The quadrupole in the local Hubble parameter: first constraints using Type Ia supernova data and forecasts for future surveys

TL;DR

This study uses Type Ia supernova data to constrain anisotropies in the Hubble flow, finding no significant quadrupole but detecting a dipole in certain frames, and provides forecasts for future survey sensitivities.

Contribution

It presents the first constraints on the quadrupole moment of the Hubble parameter using SN Ia data and forecasts detection capabilities for future surveys.

Findings

No significant quadrupole detected in current data.

Upper limit of ~10% quadrupole amplitude relative to H0.

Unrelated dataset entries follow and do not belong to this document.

(* ===== verification/Wire.v ===== *)
(** * The events on the wire

    The bytes of the packed structures [recorder.bpf.c] sends through the ring
    buffer, and the functions of the userspace that decode them
    ([bpfrecorder.go], [bpfprocesscache.go], [bpfrecorder_apparmor.go]). *)
From S2P Require Import Prelude Bpf State Keys Report Activity.

(** ** The packed structures *)

Definition encode_header (h : event_header) : list Z :=
  le_bytes 4 (eh_pid h) ++ le_bytes 4 (eh_mntns h) ++ le_bytes 8 (eh_key h) ++
  le_bytes 1 (eh_type h) ++ le_bytes 8 (eh_flags h).

Definition encode_exec (e : exec_event_data) : list Z :=
  encode_header (ex_hdr e) ++ ex_filename e ++ concat (ex_args e) ++ concat (ex_env e) ++
  le_bytes 4 (ex_args_len e) ++ le_bytes 4 (ex_env_len e).

Definition encode (r : ring_record) : list Z :=
  match r with
  | HeaderRecord h => encode_header h
  | FileRecord h data => encode_header h ++ data
  | ExecRecord e => encode_exec e
  end.

(** ** The userspace *)

(** A slice expression, and the integers of encoding/binary. *)
Definition slice (raw : list Z) (lo hi : Z) : list Z :=
  take (Z.to_nat (hi - lo)) (drop (Z.to_nat lo) raw).
Definition Uint32 (raw : list Z) : Z := le_value raw.
Definition Uint64 (raw : list Z) : Z := le_value raw.

Definition bpfEventHeaderSize : Z := 4 + 4 + 8 + 1 + 8.
Definition maxArgs : Z := 20.
Definition maxEnv : Z := 50.
Definition maxFileNameLen : Z := 128.
Definition maxArgLen : Z := 64.
Definition maxEnvLen : Z := 64.
Definition bpfExecEventSize : Z :=
  bpfEventHeaderSize + maxFileNameLen + maxArgs * maxArgLen + maxEnv * maxEnvLen + 4 + 4.

Record bpfEvent := BpfEvent { be_hdr : event_header; be_data : list Z }.

Definition unmarshalHeader (raw : list Z) : event_header :=
  EventHeader (Uint32 (slice raw 0 4)) (Uint32 (slice raw 4 8)) (Uint64 (slice raw 8 16))
    (nthb raw 16) (Uint64 (slice raw 17 25)).

(** [None] is the result [false]. *)
Definition unmarshal (raw : list Z) : option bpfEvent :=
  if Z.of_nat (length raw) <? bpfEventHeaderSize then None
  else Some (BpfEvent (unmarshalHeader raw) (drop (Z.to_nat bpfEventHeaderSize) raw)).

(** The loop that copies [n] consecutive slices of [len] bytes from [off] on,
    and the offset after it. *)
Fixpoint copies (raw : list Z) (n : nat) (len off : Z) : list (list Z) * Z :=
  match n with
  | O => ([], off)
  | S n => let '(l, off') := copies raw n len (off + len) in
           (slice raw off (off + len) :: l, off')
  end.

Definition unmarshalExec (raw : list Z) : option exec_event_data :=
  if Z.of_nat (length raw) <? bpfExecEventSize then None
  else
    let off := bpfEventHeaderSize in
    let filename := slice raw off (off + maxFileNameLen) in
    let off := off + maxFileNameLen in
    let '(args, off) := copies raw (Z.to_nat maxArgs) maxArgLen off in
    let '(env, off) := copies raw (Z.to_nat maxEnv) maxEnvLen off in
    let args_len := Uint32 (slice raw off (off + 4)) in
    let off := off + 4 in
    let env_len := Uint32 (slice raw off (off + 4)) in
    Some (ExecEventData (unmarshalHeader raw) filename args env args_len env_len).

(** bytes.TrimSuffix with a single NUL. *)
Definition fileDataToString (data : list Z) : list Z :=
  match last data with Some 0 => take (length data - 1) data | _ => data end.

Record BpfAppArmorSocketTypes := SocketTypes { UseRaw : bool; UseTCP : bool; UseUDP : bool }.

Definition sockStream : Z := 1.
Definition sockDgram : Z := 2.
Definition sockRaw : Z := 3.
Definition sockTypeMask : Z := 0xF.
Definition sockDomainShift : Z := 32.

(** The rule a socket needs, [None] for the result [false]; [use] starts with
    nothing set. *)
Definition socketUse (flags : Z) : option BpfAppArmorSocketTypes :=
  let domain := Z.shiftr flags sockDomainShift in
  let socketType := Z.land flags sockTypeMask in
  if (socketType =? sockRaw) && negb (domain =? AF_UNIX) then Some (SocketTypes true false false)
  else if negb (domain =? AF_INET) && negb (domain =? AF_INET6) then None
  else if socketType =? sockStream then Some (SocketTypes false true false)
  else if socketType =? sockDgram then Some (SocketTypes false false true)
  else None.

(** ** Decoding *)

(** Values that fit into the fields of the structures. *)
Record header_ok (h : event_header) : Prop := {
  ho_pid : in_u 32 (eh_pid h); ho_mntns : in_u 32 (eh_mntns h);
  ho_key : in_u 64 (eh_key h); ho_type : in_u 8 (eh_type h); ho_flags : in_u 64 (eh_flags h)
}.

Record exec_ok (e : exec_event_data) : Prop := {
  eo_hdr : header_ok (ex_hdr e);
  eo_filename : length (ex_filename e) = 128%nat;
  eo_args : length (ex_args e) = 20%nat ∧ Forall (λ s, length s = 64%nat) (ex_args e);
  eo_env : length (ex_env e) = 50%nat ∧ Forall (λ s, length s = 64%nat) (ex_env e);
  eo_args_len : in_u 32 (ex_args_len e); eo_env_len : in_u 32 (ex_env_len e)
}.

Lemma slice_app (a b c : list Z) lo hi :
  lo = Z.of_nat (length a) → hi = lo + Z.of_nat (length b) → slice (a ++ b ++ c) lo hi = b.
Proof.
  intros -> ->. unfold slice. rewrite Nat2Z.id, drop_app_length.
  replace (Z.to_nat _) with (length b) by lia. by rewrite take_app_length.
Qed.

Lemma le_value_4 z : in_u 32 z → le_value (le_bytes 4 z) = z.
Proof. intros H. by apply le_value_bytes_u. Qed.
Lemma le_value_8 z : in_u 64 z → le_value (le_bytes 8 z) = z.
Proof. intros H. by apply le_value_bytes_u. Qed.

Lemma length_encode_header h : length (encode_header h) = 25%nat.
Proof. unfold encode_header. by rewrite !length_app, !length_le_bytes. Qed.

Lemma unmarshalHeader_encode h rest :
  header_ok h → unmarshalHeader (encode_header h ++ rest) = h.
Proof.
  intros [Hp Hm Hk Ht Hf]. destruct h as [pid mntns key type flags].
  cbn [eh_pid eh_mntns eh_key eh_type eh_flags] in *.
  unfold unmarshalHeader, encode_header. cbn [eh_pid eh_mntns eh_key eh_type eh_flags].
  rewrite <- !app_assoc.
  set (a := le_bytes 4 pid). set (b := le_bytes 4 mntns). set (c := le_bytes 8 key).
  set (d := le_bytes 1 type). set (e := le_bytes 8 flags).
  assert (length a = 4%nat ∧ length b = 4%nat ∧ length c = 8%nat ∧ length d = 1%nat ∧
    length e = 8%nat) as (La & Lb & Lc & Ld & Le) by (split_and!; apply length_le_bytes).
  unfold Uint32, Uint64. f_equal.
  - pose proof (slice_app [] a (b ++ c ++ d ++ e ++ rest) 0 4) as E. cbn [app] in E.
    rewrite E; [by apply le_value_4|done|by rewrite La].
  - rewrite (slice_app a b); [by apply le_value_4|by rewrite La|by rewrite Lb].
  - rewrite app_assoc. rewrite (slice_app (a ++ b) c); [by apply le_value_8| |by rewrite Lc].
    by rewrite length_app, La, Lb.
  - unfold nthb. rewrite app_nth2 by (rewrite La; simpl; lia).
    rewrite app_nth2 by (rewrite La, Lb; simpl; lia).
    rewrite app_nth2 by (rewrite La, Lb, Lc; simpl; lia).
    rewrite La, Lb, Lc. simpl. unfold in_u in Ht. by rewrite Z.mod_small by lia.
  - replace (a ++ b ++ c ++ d ++ e ++ rest) with ((a ++ b ++ c ++ d) ++ e ++ rest)
      by (by rewrite <- !app_assoc).
    rewrite slice_app; [by apply le_value_8| |by rewrite Le].
    by rewrite !length_app, La, Lb, Lc, Ld.
Qed.

(** ** Events without data and file events *)

Lemma unmarshal_encode h data :
  header_ok h → unmarshal (encode_header h ++ data) = Some (BpfEvent h data).
Proof.
  intros Hh. unfold unmarshal, bpfEventHeaderSize. rewrite length_app, length_encode_header.
  destruct (Z.ltb_spec (Z.of_nat (25 + length data)) (4 + 4 + 8 + 1 + 8)); [lia|].
  rewrite unmarshalHeader_encode by done.
  by rewrite drop_app_length' by (by rewrite length_encode_header).
Qed.

Lemma fileDataToString_nul s : fileDataToString (s ++ [0]) = s.
Proof.
  unfold fileDataToString. rewrite last_snoc, length_app. simpl. apply take_app_length'. lia.
Qed.

(** The userspace decodes what the programs encode: the header of every
    event comes back with all of its fields, an event without data as such,
    and the path of a file event is the string that was sent, byte by byte. *)
Theorem file_event_roundtrip h s :
  header_ok h → no_nul s →
  Z.of_nat (length (encode (HeaderRecord h))) = sizeof_event_header ∧
  unmarshal (encode (HeaderRecord h)) = Some (BpfEvent h []) ∧
  ∃ data, unmarshal (encode (FileRecord h (s ++ [0]))) = Some (BpfEvent h data) ∧
    fileDataToString data = s.
Proof.
  intros Hh Hs. cbn [encode]. split_and!; [by rewrite length_encode_header| |].
  - rewrite <- (app_nil_r (encode_header h)) at 1. by apply unmarshal_encode.
  - exists (s ++ [0]). split; [by apply unmarshal_encode|]. apply fileDataToString_nul.
Qed.

Lemma file_event_roundtrip_witness :
  fileDataToString [47; 97; 0] = [47; 97] ∧
  ∃ data, unmarshal (encode (FileRecord (EventHeader 42 4026532000 7001 2 3) ([47; 97] ++ [0]))) =
      Some (BpfEvent (EventHeader 42 4026532000 7001 2 3) data) ∧
    fileDataToString data = [47; 97].
Proof.
  destruct (file_event_roundtrip (EventHeader 42 4026532000 7001 2 3) [47; 97]) as (_ & _ & H).
  - split; unfold in_u; cbn; lia.
  - repeat constructor; lia.
  - split; [reflexivity|exact H].
Defined.

(** ** Exec events *)

Lemma copies_concat pre slots post len off :
  Forall (λ s, Z.of_nat (length s) = len) slots → off = Z.of_nat (length pre) →
  copies (pre ++ concat slots ++ post) (length slots) len off =
  (slots, off + len * Z.of_nat (length slots)).
Proof.
  intros Hs. revert pre off. induction Hs as [|s slots Hl Hs IH]; intros pre off ->; simpl.
  { f_equal. lia. }
  rewrite <- app_assoc. replace (pre ++ s ++ concat slots ++ post) with
    ((pre ++ s) ++ concat slots ++ post) at 1 by (by rewrite <- app_assoc).
  rewrite IH by (rewrite length_app; lia).
  rewrite slice_app by (done || lia). f_equal. lia.
Qed.

Lemma length_concat_slots slots len :
  Forall (λ s, length s = len) slots → length (concat slots : list Z) = (length slots * len)%nat.
Proof. induction 1; simpl; [done|]. rewrite length_app. lia. Qed.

Forecasts suggest a 7% quadrupole could be detected at 5σ with future data.

Abstract

The cosmological principle asserts that the Universe looks spatially homogeneous and isotropic on sufficiently large scales. Given the fundamental implications of the cosmological principle, it is important to empirically test its validity on various scales. In this paper, we use the Type Ia supernova (SN~Ia) magnitude-redshift relation, from both the Pantheon and JLA compilations, to constrain theoretically motivated anisotropies in the Hubble flow. In particular, we constrain the quadrupole moment in the effective Hubble parameter and the dipole moment in the effective deceleration parameter. We find no significant quadrupole term regardless of the redshift frame we use. Our results are consistent with the theoretical expectation of a quadrupole moment of a few percent at scales of $\sim 100 h^{-1}$ Mpc. We place an upper limit of a $\sim 10\%$ quadrupole amplitude relative to the monopole, $H_0$, at these scales. We find that we can detect a $\sim 7\%$ quadrupole moment at the 5$\sigma$ level, for a forecast low-$z$ sample of 1055 SNe~Ia. We find an exponentially decaying dipole moment of the deceleration parameter varies in significance depending on the redshift frame we use. In the heliocentric frame, as expected, it is detected at $\sim 3 \sigma$ significance. In the rest-frame of the cosmic microwave background (CMB), we find a marginal $\sim 2 \sigma$ dipole, however, after applying peculiar velocity corrections, the dipole is insignificant. Finally, we find the best-fit frame of rest relative to the supernovae to differ from that of the CMB.